Гузель Яхина  писатель, автор бестселлера «Зулейха открывает глаза», вышедшего в 2015 году и получившего первый приз литературной премии «Большая книга» и другие награды. Этот роман был переведен на 30 языков. За ним последовали книги «Дети мои» и «Эшелон на Самарканд», также ставшие лауреатами различных премий. Все это — исторические произведения о событиях раннего Советского союза: Гражданской войне, раскулачивании, голоде 1930-х годов. 

Жизнь, спрессованная в бульонный кубик

«Это было очень непростое время — эти три года — они были для меня поворотными в жизни. Я так много всего делала, что просто не было ни времени, ни сил рассказывать об этом. Я писала роман об Эйзенштейне (советский режиссер Сергей ЭйзенштейнForbes) — это заняло больше трех лет, я переезжала в другую страну — я переехала в Казахстан и теперь живу в городе Алматы вот уже полтора года. И, конечно, я заново собирала себя, потому что это пришлось сделать после февраля 2022 года. Необходимо было понять, где находиться, как находиться, что делать, — какие-то смыслы ушли, какие-то смыслы пришли. И вот потихонечку перебрать себя и пересобрать — это было отдельной задачкой, наверное, самой сложной. 

Я никогда не хотела поменять страну, я жила в России всю жизнь. Я очень много путешествовала, видела разные страны, но ни разу не было мысли переехать. А вот после февраля 2022 года такая мысль появилась. Вообще февраль 2022-го стал для меня совершенно тектоническим толчком, который изменил очень многое, в том числе, и какие-то внешние жизненные атрибуты, и теперь я в другой стране.

За эти три года мы так много пережили, так много передумали, что на полжизни хватит, а у нас это сконцентрировалось вот в эти почти три года. У меня было ощущение, что это жизнь, спрессованная в бульонный кубик. Тебе ее выдали, ты должен ее проживать, как-то переварить и проглотить — вот это спрессованное время историческое, которое вдруг упало на себя. Я очень часто возвращалась мыслями в перестроечное время — с 1986-го по 1996-й — когда эта интенсивность исторического времени была такая же, когда тоже было ощущение, что время свистит в ушах, и одно событие сменяет другое. И ты понимаешь, что живешь внутри вот этого самого-самого горящего исторического процесса».

О новом романе

«Я начала писать свой роман об Эйзенштейне еще до событий 2022 года, поэтому эта задача дописать текст до конца — она меня держала в какой-то мере, и это были те рельсы, на которые я очень долго хотела встать, не решалась, сомневалась, но встав, я уже по ним поехала. В каком-то смысле этот текст меня спас — он задавал, что нельзя окончательно рассыпаться, а нужно себя собрать и хотя бы по чуть-чуть писать. И он, конечно, давал также и взгляд на происходящее с точки зрения советского времени, потому что какие-то вещи я писала, находя аналогии с советским временем: фигура художника и его отношения с властью, и его отношения с историей — это было необходимо для меня лично в первую очередь. Поэтому благодаря роману я тоже выплыла, вот как-то проплыла через эти три года.

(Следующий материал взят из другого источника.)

(** Nothing, an unused pair of maps, or one commit of an authorized event of a known group. *)
Inductive inbound_commit (persist : option SnapshotPersist) (e : GroupEvent) (reg : Registry)
    : Registry -> Prop :=
| ic_none : inbound_commit persist e reg reg
| ic_alloc : states reg !! e_GroupID e = None ->
    inbound_commit persist e reg
      (mkRegistry (fst (alloc (heap reg) (mkMaps ∅ ∅))) (states reg) (eventLog reg))
| ic_event r :
    states reg !! e_GroupID e = Some r ->
    AuthorizeInboundGroupEvent (deref (heap reg) r) e = None ->
    inbound_commit persist e reg (fst (ApplyEventsWithRollback persist r [e] reg)).

Lemma HandleInboundGroupEvent_commit persist blk idn guard now ip w :
  inbound_commit persist (ip_Event ip) (iw_reg w)
    (iw_reg (HandleInboundGroupEvent persist blk idn guard now ip w)).
Proof.
  unfold HandleInboundGroupEvent. destruct (match blk with Some _ => _ | None => _ end);
    [constructor|].
  destruct (_ && _); [constructor|].
  destruct (if guard then _ else _) as [seen [err|]]; [constructor|].
  destruct idn as [localID|]; [|constructor].
  unfold EnsureInboundEventState.
  destruct (states (iw_reg w) !! e_GroupID (ip_Event ip)) as [r|] eqn:Hr.
  - destruct (AuthorizeInboundGroupEvent _ _) eqn:Ha; [constructor|].
    pose proof (ic_event persist (ip_Event ip) (iw_reg w) r Hr Ha) as Hc.
    destruct (ApplyEventsWithRollback _ _ _ _) as [reg2 [[r2 [|x l]]|err]]; exact Hc.
  - destruct (_ || _); [constructor|]. cbn [alloc].
    rewrite deref_bootstrap. destruct (AuthorizeInboundGroupEvent _ _) eqn:Ha; [|by apply authorize_empty in Ha].
    by apply ic_alloc.
Qed.

Lemma inbound_commit_inv persist e reg reg' :
  inbound_commit persist e reg reg' -> wf_event e -> reg_inv reg -> reg_inv reg'.
Proof.
  destruct 1 as [|Hn|r Hr Ha]; intros He Hinv; [done| |].
  - apply reg_inv_heap; [done|..].
    + intros q [Hs Hlt]. split; cbn; [|lia]. by rewrite lookup_insert_ne by lia.
    + intros q [Hs Hlt]. unfold deref, load. cbn. by rewrite lookup_insert_ne by lia.
    + done.
  - eapply commit_reg_inv; [done..|]. by apply Forall_cons_2.
Qed.

(** An event of a group that is not known here never changes a group or the log, and
    nobody is notified of it: not even the first event of a group that invites the local
    identity, for which [EnsureInboundEventState] makes an empty state. The authorization
    that follows finds no member in that state and refuses, so no invitation
    from the network ever makes the group known. *)
Theorem unknown_group_is_never_joined (persist : option SnapshotPersist)
    (blk : option (string -> bool)) (idn : option string) (guard : bool) (now : Z)
    (ip : InboundGroupEventParams) (w : InboundWorld) :
  states (iw_reg w) !! e_GroupID (ip_Event ip) = None ->
  let w' := HandleInboundGroupEvent persist blk idn guard now ip w in
  states (iw_reg w') = states (iw_reg w) /\ eventLog (iw_reg w') = eventLog (iw_reg w)
  /\ (idn <> None -> exists cat err reason,
        iw_effects w' = (iw_effects w ++ rejected cat err reason)%list).
Proof.
  intros Hn w'.
  pose proof (HandleInboundGroupEvent_commit persist blk idn guard now ip w) as Hc. fold w' in Hc.
  assert (Hsame : states (iw_reg w') = states (iw_reg w)
                  /\ eventLog (iw_reg w') = eventLog (iw_reg w)).
  { remember (iw_reg w') as reg' eqn:E. clear E. destruct Hc; [done|done|congruence]. }
  destruct Hsame as [Hs Hl]. split; [done|]. split; [done|]. clear Hc Hs Hl. intros Hid.
  destruct idn as [localID|]; [|done]. unfold w', HandleInboundGroupEvent.
  destruct (match blk with Some _ => _ | None => _ end); [by do 3 eexists|].
  destruct (_ && _); [by do 3 eexists|].
  destruct (if guard then _ else _) as [seen [err|]]; [by do 3 eexists|].
  unfold EnsureInboundEventState. rewrite Hn.
  destruct (_ || _); [by do 3 eexists|]. cbn [alloc].
  rewrite deref_bootstrap. destruct (AuthorizeInboundGroupEvent _ _) eqn:Ha; [|by apply authorize_empty in Ha].
  by do 3 eexists.
Qed.

(** ** Decoding *)

(** The integers of the wire have the widths of their Go types. *)
Definition wire_ok (unmarshal : list Z -> result error inboundGroupEventPayload)
    (wire : InboundGroupEventWire) : Prop :=
  0 <= wi_MembershipVersion wire < 2 ^ 64
  /\ forall d, unmarshal (wi_Plain wire) = Ok d -> 0 <= p_KeyVersion d < 2 ^ 32.

(** What decoding guarantees of an event. *)
Record decoded (wire : InboundGroupEventWire) (e : GroupEvent) : Prop := {
  dec_valid : ValidateGroupEvent e = None;
  dec_wf : wf_event e;
  dec_actor : e_ActorID e = TrimSpace (wi_SenderID wire);
  dec_member : TrimSpace (e_MemberID e) = e_MemberID e
}.

Lemma DecodeInboundGroupEvent_ok unmarshal parse wire now e :
  wire_ok unmarshal wire -> DecodeInboundGroupEvent unmarshal parse wire now = Ok e ->
  decoded wire e.
Proof.
  intros [Hv Hk]. unfold DecodeInboundGroupEvent, bindR.
  destruct (ParseGroupEventType _) as [typ|]; [|done].
  destruct (decodeDetails _ _) as [d|] eqn:Ed; [|done].
  assert (Hkd : 0 <= p_KeyVersion d < 2 ^ 32).
  { revert Ed. unfold decodeDetails. destruct (wi_Plain wire) as [|b bs] eqn:Ep.
    - by intros [= <-].
    - intros Hd. by apply Hk. }
  cbn zeta. destruct (ValidateGroupEvent _) eqn:Ev; [done|]. intros [= <-].
  constructor; [done|by split|done|]. cbn.
  repeat case_bool_decide; cbn; by rewrite ?TrimSpace_idemp.
Qed.

(** ** Owners and inbound events *)

Lemma authorize_protects st e k m :
  wf_state st -> AuthorizeInboundGroupEvent st e = None -> e_ActorID e <> k ->
  TrimSpace (e_MemberID e) = e_MemberID e -> s_Members st !! k = Some m ->
  m_Role m = GroupMemberRoleOwner -> m_Status m = GroupMemberStatusActive ->
  exists m', s_Members (fst (applyGroupEvent st e)) !! k = Some m'
             /\ m_Role m' = GroupMemberRoleOwner /\ m_Status m' = GroupMemberStatusActive.
Proof.
  intros Hst Ha Hk Ht Hm Hr Hs.
  destruct (apply_cases st e) as [[_ ->]|(-> & _)]; [|by exists m]. cbn.
  rewrite applyEventBody_lookup, Ht by done.
  destruct (decide (k = e_MemberID e)) as [->|]; [|by exists m]. rewrite Hm.
  unfold memberEffect. revert Ha. unfold AuthorizeInboundGroupEvent. rewrite Hm.
  case_bool_decide as H1; [|case_bool_decide as H2; [|case_bool_decide as H3; [|by exists m]]].
  - destruct (s_Members st !! e_ActorID e) as [a|]; [|done].
    unfold memberAfterAdd. rewrite Hs, Hr.
    rewrite !(bool_decide_false (GroupMemberStatusActive = _)) by done. cbn.
    case_bool_decide; cbn; [|done]. case_bool_decide as Hrole; cbn.
    + intros _. eexists. split; [done|]. by rewrite <- Hrole.
    + by case_bool_decide.
  - rewrite Hr. destruct (s_Members st !! e_ActorID e) as [a|]; [|done].
    case_bool_decide; cbn; [|done]. by destruct (_ || _).
  - destruct (s_Members st !! e_ActorID e) as [a|]; [|done].
    case_bool_decide; cbn; done.
Qed.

Эйзенштейн был фигурой невероятно сложной, и мой восхищение им в какой-то момент сменилось даже негодованием, потому что он был очень чрезвычайно противоречив. [Снимая фильм «Бежин луг»], он искренне старался, имел целью сделать пропагандистский фильм, он действительно хотел снять фильм, которы воспел бы коллективизацию и подвиг Павлика Морозова, который лежит в подложке этой картины. Но при этом, как мне кажется, у Эйзенштейна внутри боролись художник и человек: человек хотел выполнить госзаказ, а художник постоянно усложнял мысли, уплотнял смыслы, дорабатывал художественность, вырабатывал новый язык. Он оперся в итоге на библейский сюжет об Аврааме и Исааке, и получилась картина, которая по смыслу противоречила задачам, потому что в фильме Эйзенштейна происходит двойное перекрестное убийство: отец убивает сына, а позже поколение сыновей страшным образом убивает нескольких отцов. Таким образом, если в Библии это сюжет о том, как Бог предотвращает убийство, жертвоприношение сына, то у Эйзенштейна, который опирался на этот миф, вышла полная противоположность: множественное убийство. Стараясь выполнить госзаказ, Эйзенштейн дискредитировал этот самый заказ, и естественно фильм запретили. 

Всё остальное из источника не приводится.